DIRECTIONS:
Would you please set down the entries below exactly as shown?

PROVIDED DATA START

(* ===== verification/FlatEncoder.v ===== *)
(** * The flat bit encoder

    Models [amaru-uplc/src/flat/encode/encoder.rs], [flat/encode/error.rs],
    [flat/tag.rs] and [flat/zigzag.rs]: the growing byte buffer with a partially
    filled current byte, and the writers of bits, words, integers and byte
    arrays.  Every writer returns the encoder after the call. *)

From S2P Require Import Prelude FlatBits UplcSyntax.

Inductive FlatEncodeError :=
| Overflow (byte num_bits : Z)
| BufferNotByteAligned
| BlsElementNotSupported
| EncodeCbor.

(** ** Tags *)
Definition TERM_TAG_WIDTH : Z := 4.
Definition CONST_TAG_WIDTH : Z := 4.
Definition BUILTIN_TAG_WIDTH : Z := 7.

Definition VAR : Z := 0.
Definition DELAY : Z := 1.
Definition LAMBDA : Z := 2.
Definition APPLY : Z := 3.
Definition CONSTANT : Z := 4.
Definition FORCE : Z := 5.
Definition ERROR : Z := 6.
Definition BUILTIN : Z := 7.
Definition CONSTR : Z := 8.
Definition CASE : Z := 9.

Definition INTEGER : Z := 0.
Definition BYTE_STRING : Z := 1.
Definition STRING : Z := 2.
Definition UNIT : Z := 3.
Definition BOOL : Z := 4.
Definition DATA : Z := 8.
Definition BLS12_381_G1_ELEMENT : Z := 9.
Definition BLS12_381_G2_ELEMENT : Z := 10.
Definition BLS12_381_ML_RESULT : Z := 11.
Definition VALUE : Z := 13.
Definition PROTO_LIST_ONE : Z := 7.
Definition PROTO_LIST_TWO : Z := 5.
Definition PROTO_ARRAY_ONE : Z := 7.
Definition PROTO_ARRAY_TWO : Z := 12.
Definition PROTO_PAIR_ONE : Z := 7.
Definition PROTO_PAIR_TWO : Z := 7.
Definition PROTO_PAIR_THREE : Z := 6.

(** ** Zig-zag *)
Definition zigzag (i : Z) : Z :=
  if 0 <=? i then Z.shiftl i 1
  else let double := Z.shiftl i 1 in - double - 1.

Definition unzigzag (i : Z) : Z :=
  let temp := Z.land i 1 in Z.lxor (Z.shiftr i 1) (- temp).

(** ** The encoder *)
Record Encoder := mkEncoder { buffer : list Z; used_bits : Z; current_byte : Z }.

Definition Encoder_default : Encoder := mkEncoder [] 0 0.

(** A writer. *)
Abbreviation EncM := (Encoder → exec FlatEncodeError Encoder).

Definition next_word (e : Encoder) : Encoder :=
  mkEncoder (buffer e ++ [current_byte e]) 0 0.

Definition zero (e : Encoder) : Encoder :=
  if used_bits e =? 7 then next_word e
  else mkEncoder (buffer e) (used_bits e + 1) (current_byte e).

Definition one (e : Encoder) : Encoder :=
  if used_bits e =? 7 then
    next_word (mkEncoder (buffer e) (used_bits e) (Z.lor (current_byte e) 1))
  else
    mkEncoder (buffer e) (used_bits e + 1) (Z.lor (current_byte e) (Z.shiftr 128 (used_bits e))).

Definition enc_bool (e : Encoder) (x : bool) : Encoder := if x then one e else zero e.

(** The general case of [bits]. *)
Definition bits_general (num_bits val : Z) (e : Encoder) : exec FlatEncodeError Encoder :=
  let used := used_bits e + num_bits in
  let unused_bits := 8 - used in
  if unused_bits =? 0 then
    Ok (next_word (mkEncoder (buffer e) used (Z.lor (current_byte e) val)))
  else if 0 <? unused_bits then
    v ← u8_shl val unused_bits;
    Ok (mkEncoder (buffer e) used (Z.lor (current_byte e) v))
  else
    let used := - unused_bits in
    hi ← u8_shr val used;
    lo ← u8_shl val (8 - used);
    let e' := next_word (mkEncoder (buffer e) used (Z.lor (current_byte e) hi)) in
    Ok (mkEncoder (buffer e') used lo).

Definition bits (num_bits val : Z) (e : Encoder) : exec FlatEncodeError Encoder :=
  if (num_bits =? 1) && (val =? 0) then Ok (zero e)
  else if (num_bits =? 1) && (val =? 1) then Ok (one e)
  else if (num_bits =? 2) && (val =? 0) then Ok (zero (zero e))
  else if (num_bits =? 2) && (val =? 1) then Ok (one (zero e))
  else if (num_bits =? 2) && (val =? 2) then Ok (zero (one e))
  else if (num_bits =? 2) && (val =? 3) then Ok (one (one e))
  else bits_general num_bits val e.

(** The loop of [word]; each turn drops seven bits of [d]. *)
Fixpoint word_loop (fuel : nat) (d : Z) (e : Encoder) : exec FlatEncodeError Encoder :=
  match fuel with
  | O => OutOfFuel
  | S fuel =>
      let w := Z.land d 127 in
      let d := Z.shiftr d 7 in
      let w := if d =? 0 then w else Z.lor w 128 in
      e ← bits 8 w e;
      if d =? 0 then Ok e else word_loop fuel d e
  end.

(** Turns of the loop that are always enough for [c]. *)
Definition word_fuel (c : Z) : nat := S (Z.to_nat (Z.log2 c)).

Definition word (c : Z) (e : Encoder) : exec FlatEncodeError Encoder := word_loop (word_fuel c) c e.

PROVIDED DATA END

OUTPUT BELOW:
(* ===== verification/FlatEncoder.v ===== *)
(** * The flat bit encoder

    Models [amaru-uplc/src/flat/encode/encoder.rs], [flat/encode/error.rs],
    [flat/tag.rs] and [flat/zigzag.rs]: the growing byte buffer with a partially
    filled current byte, and the writers of bits, words, integers and byte
    arrays.  Every writer returns the encoder after the call. *)

From S2P Require Import Prelude FlatBits UplcSyntax.

Inductive FlatEncodeError :=
| Overflow (byte num_bits : Z)
| BufferNotByteAligned
| BlsElementNotSupported
| EncodeCbor.

(** ** Tags *)
Definition TERM_TAG_WIDTH : Z := 4.
Definition CONST_TAG_WIDTH : Z := 4.
Definition BUILTIN_TAG_WIDTH : Z := 7.

Definition VAR : Z := 0.
Definition DELAY : Z := 1.
Definition LAMBDA : Z := 2.
Definition APPLY : Z := 3.
Definition CONSTANT : Z := 4.
Definition FORCE : Z := 5.
Definition ERROR : Z := 6.
Definition BUILTIN : Z := 7.
Definition CONSTR : Z := 8.
Definition CASE : Z := 9.

Definition INTEGER : Z := 0.
Definition BYTE_STRING : Z := 1.
Definition STRING : Z := 2.
Definition UNIT : Z := 3.
Definition BOOL : Z := 4.
Definition DATA : Z := 8.
Definition BLS12_381_G1_ELEMENT : Z := 9.
Definition BLS12_381_G2_ELEMENT : Z := 10.
Definition BLS12_381_ML_RESULT : Z := 11.
Definition VALUE : Z := 13.
Definition PROTO_LIST_ONE : Z := 7.
Definition PROTO_LIST_TWO : Z := 5.
Definition PROTO_ARRAY_ONE : Z := 7.
Definition PROTO_ARRAY_TWO : Z := 12.
Definition PROTO_PAIR_ONE : Z := 7.
Definition PROTO_PAIR_TWO : Z := 7.
Definition PROTO_PAIR_THREE : Z := 6.

(** ** Zig-zag *)
Definition zigzag (i : Z) : Z :=
  if 0 <=? i then Z.shiftl i 1
  else let double := Z.shiftl i 1 in - double - 1.

Definition unzigzag (i : Z) : Z :=
  let temp := Z.land i 1 in Z.lxor (Z.shiftr i 1) (- temp).

(** ** The encoder *)
Record Encoder := mkEncoder { buffer : list Z; used_bits : Z; current_byte : Z }.

Definition Encoder_default : Encoder := mkEncoder [] 0 0.

(** A writer. *)
Abbreviation EncM := (Encoder → exec FlatEncodeError Encoder).

Definition next_word (e : Encoder) : Encoder :=
  mkEncoder (buffer e ++ [current_byte e]) 0 0.

Definition zero (e : Encoder) : Encoder :=
  if used_bits e =? 7 then next_word e
  else mkEncoder (buffer e) (used_bits e + 1) (current_byte e).

Definition one (e : Encoder) : Encoder :=
  if used_bits e =? 7 then
    next_word (mkEncoder (buffer e) (used_bits e) (Z.lor (current_byte e) 1))
  else
    mkEncoder (buffer e) (used_bits e + 1) (Z.lor (current_byte e) (Z.shiftr 128 (used_bits e))).

Definition enc_bool (e : Encoder) (x : bool) : Encoder := if x then one e else zero e.

(** The general case of [bits]. *)
Definition bits_general (num_bits val : Z) (e : Encoder) : exec FlatEncodeError Encoder :=
  let used := used_bits e + num_bits in
  let unused_bits := 8 - used in
  if unused_bits =? 0 then
    Ok (next_word (mkEncoder (buffer e) used (Z.lor (current_byte e) val)))
  else if 0 <? unused_bits then
    v ← u8_shl val unused_bits;
    Ok (mkEncoder (buffer e) used (Z.lor (current_byte e) v))
  else
    let used := - unused_bits in
    hi ← u8_shr val used;
    lo ← u8_shl val (8 - used);
    let e' := next_word (mkEncoder (buffer e) used (Z.lor (current_byte e) hi)) in
    Ok (mkEncoder (buffer e') used lo).

Definition bits (num_bits val : Z) (e : Encoder) : exec FlatEncodeError Encoder :=
  if (num_bits =? 1) && (val =? 0) then Ok (zero e)
  else if (num_bits =? 1) && (val =? 1) then Ok (one e)
  else if (num_bits =? 2) && (val =? 0) then Ok (zero (zero e))
  else if (num_bits =? 2) && (val =? 1) then Ok (one (zero e))
  else if (num_bits =? 2) && (val =? 2) then Ok (zero (one e))
  else if (num_bits =? 2) && (val =? 3) then Ok (one (one e))
  else bits_general num_bits val e.

(** The loop of [word]; each turn drops seven bits of [d]. *)
Fixpoint word_loop (fuel : nat) (d : Z) (e : Encoder) : exec FlatEncodeError Encoder :=
  match fuel with
  | O => OutOfFuel
  | S fuel =>
      let w := Z.land d 127 in
      let d := Z.shiftr d 7 in
      let w := if d =? 0 then w else Z.lor w 128 in
      e ← bits 8 w e;
      if d =? 0 then Ok e else word_loop fuel d e
  end.

(** Turns of the loop that are always enough for [c]. *)
Definition word_fuel (c : Z) : nat := S (Z.to_nat (Z.log2 c)).

Definition word (c : Z) (e : Encoder) : exec FlatEncodeError Encoder := word_loop (word_fuel c) c e.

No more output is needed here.